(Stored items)
Lemma for_tool_calls_app pre post (st : State S) :
  for_tool_calls (pre ++ post) st =
  match for_tool_calls pre st with
  | (Ok _, st1) => for_tool_calls post st1
  | (Raise e, st1) => (Raise e, st1)
  end.
Proof.
  revert st. induction pre as [|tc pre IH]; intros st; [reflexivity|].
  rewrite <- app_comm_cons, !for_tool_calls_cons.
  destruct (dispatch tc st) as [[[]|e] st1]; [apply IH|reflexivity].
Qed.

Lemma handle_tool_calls_unfold tcs (st : State S) :
  handle_tool_calls tcs st =
  let span := length (spans st) in
  match for_tool_calls tcs
          (record_event (SetInput span (SVDispatch tcs (messages st)))
             (record_event (SpanStart span "handle_tool_calls" CHAIN) st)) with
  | (Ok _, st1) =>
      (Ok (messages st1),
       record_event (SpanEnd span)
         (record_event (SetStatus span OK)
            (record_event (SetOutput span (SVMessages (messages st1))) st1)))
  | (Raise e, st1) => (Raise e, leave_span span (@Raise unit e) st1)
  end.
Proof.
  unfold handle_tool_calls, bind at 1, get_messages at 1. rewrite traced_unfold. cbn zeta.
  unfold bind, get_messages.
  destruct (for_tool_calls tcs _) as [[[]|e] st1]; reflexivity.
Qed.

Lemma handle_tool_calls_spec tcs (st : State S) :
  exists results,
    messages (snd (handle_tool_calls tcs st)) =
      messages st ++ zip_with tool_message results (map id tcs) /\
    match fst (handle_tool_calls tcs st) with
    | Ok returned =>
        length results = length tcs /\ returned = messages (snd (handle_tool_calls tcs st))
    | Raise _ => length results < length tcs
    end.
Proof.
  rewrite handle_tool_calls_unfold. cbn zeta.
  set (st0 := record_event _ (record_event _ st)).
  destruct (for_tool_calls_spec tcs st0) as [rs [Hm Hl]].
  exists rs. destruct (for_tool_calls tcs st0) as [[[]|e] st1]; cbn in *; auto.
Qed.

(** ** One pass of the loop *)

Lemma router_call_unfold (st : State S) :
  router_call st =
  let span := length (spans st) in
  let opened := [SpanStart span "router_call" CHAIN; SetInput span (SVMessages (messages st))] in
  match chat_completions_create S MODEL (messages st) (Some tools) (world st) with
  | (Ok response, w) =>
      match choices response with
      | m :: _ =>
          (Ok (span, m),
           {| world := w; messages := messages st ++ [MObj m];
              spans := spans st ++ opened ++ [SetStatus span OK; SpanEnd span] |})
      | [] =>
          (Raise (IndexError "list index out of range"),
           {| world := w; messages := messages st;
              spans := spans st ++ opened ++ [SetStatus span ERROR; SpanEnd span] |})
      end
  | (Raise e, w) =>
      (Raise e,
       {| world := w; messages := messages st;
          spans := spans st ++ opened ++ exit_events span (@Raise unit e) |})
  end.
Proof.
  unfold router_call, with_span, leave_span, bind, get_messages, emit, call, record_event; cbn.
  destruct (chat_completions_create S MODEL _ _ _) as [[response|e] w]; cbn.
  - destruct (choices response) as [|m l]; cbn;
      rewrite <- ?app_assoc; reflexivity.
  - rewrite <- ?app_assoc; reflexivity.
Qed.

How to complete this task. Look for the word "State" in the records above, count the lines that hold it, and give only that number.

Reply to the task. 4